Depósitos de materiais de construção concentram alguns dos maiores desafios de armazenagem industrial: materiais pesados que exigem estrutura dimensionada, formatos não convencionais como tubos, perfis e barras longas que demandam suporte específico, e um fluxo de entrada e saída ligado diretamente ao cronograma das obras. Qualquer falha de organização tem impacto imediato — em segurança, em perda de material e em atraso de obra.
Materiais empilhados no chão sem suporte adequado não são apenas ineficientes — são um risco real de acidente. Tubos e perfis que rolam, pilhas de saco de cimento que desmoronam, chapas e placas apoiadas incorretamente: cada um desses cenários é um ponto de falha que pode resultar em acidente com afastamento, perda de material e interdição do depósito.
Além do risco de segurança, a desorganização tem um custo operacional direto: material que não é encontrado e recomprado. Material sem controle de entrada e saída some sem explicação. E a obra que espera material atrasa — com todas as implicações de prazo e custo que isso implica.
Em almoxarifados que armazenam materiais pesados, o dimensionamento da capacidade de carga não é opcional — é o ponto de partida do projeto. Uma prateleira convencional pode ter capacidade de 200 a 500 kg por nível. Um depósito de materiais de construção pode precisar de estruturas com capacidade de 1.000 kg ou mais por nível, com dimensionamento específico por vão e laudo técnico que garanta a segurança da instalação.
A Versus projeta cada estrutura com base no material real que será armazenado: peso por unidade, dimensões, forma de empilhamento e frequência de movimentação. O resultado é uma estrutura que não cede, não deforma e não gera risco — porque foi calculada para a realidade da operação.

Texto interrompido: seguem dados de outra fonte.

(** The buffer of a stream holds the last of its data, those that the owner has
    not taken when the clients do not read them.  Positions do not wrap around. *)
Record stream_ok (z : SpecStream) (y : VirtualStream) : Prop := {
  so_buf : buf_ok y;
  so_pos : vs_pos y = zlen (ss_log z);
  so_max : vs_pos y < 2 ^ 62;
  so_ended : vs_eos_inp y = ss_ended z;
  so_log : exists before, ss_log z = before ++ content y /\ (readable y = false -> ss_taken z = zlen before);
}.

(** A client that reads is in the buffer; it waits when it has read everything,
    or when it is [late]. *)
Record reader_ok (late : Prop) (r : SpecReader) (x : StreamClient) (y : VirtualStream) : Prop := {
  ro_stream : sr_stream r = sc_stream x;
  ro_writes : Forall write_ok (sc_write_requests x);
  ro_none : readable y = false -> sr_asks r = [] /\ sc_read_requests x = [];
  ro_pos : readable y = true -> sr_pos r = sc_pos x /\ vs_pos y - zlen (content y) <= sc_pos x <= vs_pos y;
  ro_asks : readable y = true -> sr_asks r = sc_read_requests x /\ Forall ask_ok (sc_read_requests x);
  ro_settled : readable y = true -> sc_read_requests x = [] \/ late \/ (sc_pos x = vs_pos y /\ vs_eos_inp y = false);
}.

(** The fields that these depend on. *)
Definition stream_data (y : VirtualStream) :=
  (vs_access y, vs_pos y, vs_buf y, vs_buf_len y, vs_buf_inp y, vs_buf_out y, vs_eos_inp y).

Lemma stream_ok_same z y y' : stream_data y' = stream_data y -> stream_ok z y -> stream_ok z y'.
Proof.
  unfold stream_data. intros [= E1 E2 E3 E4 E5 E6 E7] []. unfold content, has_access in *. constructor; unfold content, has_access; rewrite ?E1, ?E2, ?E3, ?E4, ?E5, ?E6, ?E7; try done.
  destruct so_buf0. constructor; rewrite ?E3, ?E4, ?E5, ?E6; done.
Qed.

Lemma reader_ok_same late r x y y' : stream_data y' = stream_data y -> reader_ok late r x y -> reader_ok late r x y'.
Proof.
  unfold stream_data. intros [= E1 E2 E3 E4 E5 E6 E7] []. unfold content, has_access in *. constructor; unfold content, has_access; rewrite ?E1, ?E2, ?E3, ?E4, ?E5, ?E6, ?E7; done.
Qed.

#[export] Instance StreamEvent_eq_dec : EqDecision StreamEvent.
Proof. solve_decision. Defined.

Definition posted_flag (h : StreamEvent) (y : VirtualStream) : bool :=
  match h with
  | delete_stream_event => vs_ref_cnt y =? 0
  | notify_data_event => vs_data_available_posted y
  | notify_space_event => vs_space_available_posted y
  end.

Section inv.
Context {E Ch : Type} `{InputStream Ch} `{ErrnoSpec E Ch}.

Abbreviation World := (StreamWorld E Ch).
Implicit Types w : World.

(** What is posted: each event once, and nothing after the end of a stream. *)
Record posted_ok w : Prop := {
  po_nodup : NoDup (sw_posted w);
  po_flag : forall h s, (h, s) ∈ sw_posted w <-> exists y, sw_streams w !! s = Some y /\ posted_flag h y = true;
  po_last : forall l1 l2 s h, sw_posted w = l1 ++ (delete_stream_event, s) :: l2 -> (h, s) ∉ l2;
}.

(** The clients in [late] may have requests that can be answered. *)
Record Inv (late : list Z) (P : Spec) w : Prop := {
  iv_ends : ends w;
  iv_linked : linked w;
  iv_posted : posted_ok w;
  iv_streams : forall s y, sw_streams w !! s = Some y -> exists z, sp_streams P !! s = Some z /\ stream_ok z y;
  iv_clients : forall a x y, sw_clients w !! a = Some x -> sw_streams w !! sc_stream x = Some y ->
    exists r, sp_readers P !! a = Some r /\ reader_ok (a ∈ late) r x y;
  iv_fresh : (forall s, is_Some (sp_streams P !! s) -> s < sw_brk w) /\ (forall a, is_Some (sp_readers P !! a) \/ a ∈ sp_left P -> a < sw_brk w);
}.

Lemma inv_client late P w a x : Inv late P w -> sw_clients w !! a = Some x -> exists y z r,
  client_linked w a x y /\ stream_linked w (sc_stream x) y /\ sp_streams P !! sc_stream x = Some z /\ stream_ok z y /\
  sp_readers P !! a = Some r /\ reader_ok (a ∈ late) r x y.
Proof.
  intros HI Hx. destruct (lk_client _ (iv_linked _ _ _ HI) a x Hx) as (y & HC). pose proof (cl_stream _ _ _ _ HC) as Hy.
  destruct (iv_streams _ _ _ HI _ _ Hy) as (z & Hz & Hzy). destruct (iv_clients _ _ _ HI _ _ _ Hx Hy) as (r & Hr & Hrx).
  exists y, z, r. pose proof (lk_stream _ (iv_linked _ _ _ HI) _ _ Hy). done.
Qed.

Lemma inv_stream late P w s y : Inv late P w -> sw_streams w !! s = Some y -> exists z,
  stream_linked w s y /\ sp_streams P !! s = Some z /\ stream_ok z y.
Proof.
  intros HI Hy. destruct (iv_streams _ _ _ HI _ _ Hy) as (z & Hz & Hzy). exists z. pose proof (lk_stream _ (iv_linked _ _ _ HI) _ _ Hy). done.
Qed.

(** A stream changes with its data. *)
Lemma inv_set_stream late late' P w s y y' z' : Inv late P w -> sw_streams w !! s = Some y -> stream_links y' = stream_links y ->
  vs_data_available_posted y' = vs_data_available_posted y -> vs_space_available_posted y' = vs_space_available_posted y ->
  stream_ok z' y' ->
  (forall a x r, sw_clients w !! a = Some x -> sc_stream x = s -> sp_readers P !! a = Some r -> reader_ok (a ∈ late) r x y -> reader_ok (a ∈ late') r x y') ->
  (forall a, a ∈ late -> a ∈ late' \/ a ∈ vs_clients y) ->
  let w' := set_streams (<[s := y']> (sw_streams w)) w in
  Inv late' (on_stream s z' P) w' /\ links w' = links w.
Proof.
  intros HI Hy EL F1 F2 Hz HR Hlate w'. assert (EL' : links w' = links w) by by eapply links_set_stream. split; [|done].
  pose proof (inv_stream _ _ _ _ _ HI Hy) as (z & HS & Hz0 & _). pose proof HI as []. constructor.
  - exact iv_ends0.
  - by apply (linked_same w).
  - destruct iv_posted0. constructor; cbn; [done| |done]. intros h s'. rewrite po_flag0. destruct (decide (s = s')) as [<-|Hn].
    + rewrite lookup_insert_eq, Hy. assert (posted_flag h y' = posted_flag h y) as EF.
      { destruct h; cbn; [|done..]. by injection EL as _ _ _ _ -> _. }
      split; intros (? & [= <-] & HF); eexists; split; [done| |done|]; congruence.
    + by rewrite lookup_insert_ne.
  - cbn. intros s' y1. destruct (decide (s = s')) as [<-|Hn].
    + rewrite !lookup_insert_eq. intros [= <-]. by exists z'.
    + rewrite !lookup_insert_ne by done. apply iv_streams0.
  - cbn. intros a x y1 Hx. destruct (decide (s = sc_stream x)) as [Es|Hn].
    + rewrite <- Es, lookup_insert_eq. intros [= <-]. destruct (iv_clients0 a x y Hx) as (r & Hr & Hrx); [congruence|].
      exists r. split; [done|]. eapply HR; eauto.
    + rewrite lookup_insert_ne by done. intros Hy1. destruct (iv_clients0 a x y1 Hx Hy1) as (r & Hr & Hrx). exists r. split; [done|].
      destruct Hrx. constructor; try done. intros Hr1. destruct (ro_settled0 Hr1) as [|[Hl|]]; [by left| |by auto].
      destruct (Hlate a Hl) as [|Hc]; [by auto|]. destruct (sl_clients _ _ _ HS a Hc) as (x1 & Hx1 & Hs1). simplify_eq.
  - destruct iv_fresh0 as [F3 F4]. split; [|done]. cbn. intros s'. destruct (decide (s = s')) as [<-|Hn]; [|by rewrite lookup_insert_ne; auto].
    intros _. by apply F3; eexists.
Qed.

Lemma on_stream_same P s z : sp_streams P !! s = Some z -> on_stream s z P = P.
Proof. intros Hz. unfold on_stream. rewrite insert_id by done. by destruct P. Qed.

Tubos, perfis de aço, barras longas e outros materiais de formato não convencional exigem soluções de suporte específicas que estruturas convencionais não oferecem. Sem o suporte correto, esses materiais empenam, rolam ou ficam no chão — gerando risco e desperdiçando o espaço vertical disponível. Cantilevers e suportes horizontais dimensionados para o comprimento e peso dos materiais permitem organizar tubos e perfis de forma acessível, segura e rastreável.
Em construtoras e distribuidoras que atendem múltiplas obras simultaneamente, organizar o almoxarifado por destino — separando os materiais de cada obra ou cliente em areas definidas — e o que permite controlar o que sai, para onde vai e quando precisa ser reposto. Sem essa organização, material destinado a uma obra e consumido por outra, o controle de estoque perde a confiabilidade e o ciclo de recompra desnecessária começa.